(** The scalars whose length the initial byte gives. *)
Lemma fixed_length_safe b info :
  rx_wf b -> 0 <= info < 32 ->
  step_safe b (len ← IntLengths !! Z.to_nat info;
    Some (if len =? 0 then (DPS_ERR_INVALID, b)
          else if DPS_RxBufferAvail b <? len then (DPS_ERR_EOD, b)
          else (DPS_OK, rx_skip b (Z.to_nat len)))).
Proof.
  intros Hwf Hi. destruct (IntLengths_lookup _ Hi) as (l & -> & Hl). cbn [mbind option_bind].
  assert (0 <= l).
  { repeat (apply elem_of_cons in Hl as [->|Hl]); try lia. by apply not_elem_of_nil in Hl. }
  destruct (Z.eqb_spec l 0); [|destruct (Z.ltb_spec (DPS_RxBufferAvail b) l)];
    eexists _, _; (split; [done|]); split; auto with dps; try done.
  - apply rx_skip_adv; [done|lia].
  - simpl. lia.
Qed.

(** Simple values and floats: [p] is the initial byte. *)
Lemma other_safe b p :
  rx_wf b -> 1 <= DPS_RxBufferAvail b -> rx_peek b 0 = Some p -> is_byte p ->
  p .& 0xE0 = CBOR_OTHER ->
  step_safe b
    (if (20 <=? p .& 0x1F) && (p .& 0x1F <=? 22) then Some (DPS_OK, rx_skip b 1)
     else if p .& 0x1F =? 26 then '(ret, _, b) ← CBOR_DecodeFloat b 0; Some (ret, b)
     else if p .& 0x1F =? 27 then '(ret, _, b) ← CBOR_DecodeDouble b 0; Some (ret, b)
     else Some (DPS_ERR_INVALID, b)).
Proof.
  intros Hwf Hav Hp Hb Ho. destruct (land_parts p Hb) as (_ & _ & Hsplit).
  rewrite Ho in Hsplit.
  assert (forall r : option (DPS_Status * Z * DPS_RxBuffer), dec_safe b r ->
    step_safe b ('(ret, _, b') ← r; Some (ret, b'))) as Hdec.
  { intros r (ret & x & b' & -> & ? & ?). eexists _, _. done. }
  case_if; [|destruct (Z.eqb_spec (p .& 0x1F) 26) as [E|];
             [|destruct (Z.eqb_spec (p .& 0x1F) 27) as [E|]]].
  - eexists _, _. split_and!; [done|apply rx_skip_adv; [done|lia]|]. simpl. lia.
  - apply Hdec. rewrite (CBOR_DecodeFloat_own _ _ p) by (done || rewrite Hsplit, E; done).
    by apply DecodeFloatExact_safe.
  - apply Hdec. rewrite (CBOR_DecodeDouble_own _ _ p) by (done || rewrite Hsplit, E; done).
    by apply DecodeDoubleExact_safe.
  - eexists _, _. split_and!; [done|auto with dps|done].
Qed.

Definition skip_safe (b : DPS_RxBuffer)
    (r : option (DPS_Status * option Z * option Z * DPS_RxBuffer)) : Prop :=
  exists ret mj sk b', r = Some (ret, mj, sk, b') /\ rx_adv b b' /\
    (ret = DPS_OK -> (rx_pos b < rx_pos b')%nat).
··········
#### [DIRECTIONS FOR THIS TASK]
The reply should hold only the lines of the listing above starting at the line containing "rx_wf b -> 0 <= info < 32 ->" and ending at the line containing "eexists _, _;", exactly as written.

#### [THE COMPLETED TASK]
  rx_wf b -> 0 <= info < 32 ->
  step_safe b (len ← IntLengths !! Z.to_nat info;
    Some (if len =? 0 then (DPS_ERR_INVALID, b)
          else if DPS_RxBufferAvail b <? len then (DPS_ERR_EOD, b)
          else (DPS_OK, rx_skip b (Z.to_nat len)))).
Proof.
  intros Hwf Hi. destruct (IntLengths_lookup _ Hi) as (l & -> & Hl). cbn [mbind option_bind].
  assert (0 <= l).
  { repeat (apply elem_of_cons in Hl as [->|Hl]); try lia. by apply not_elem_of_nil in Hl. }
  destruct (Z.eqb_spec l 0); [|destruct (Z.ltb_spec (DPS_RxBufferAvail b) l)];
    eexists _, _; (split; [done|]); split; auto with dps; try done.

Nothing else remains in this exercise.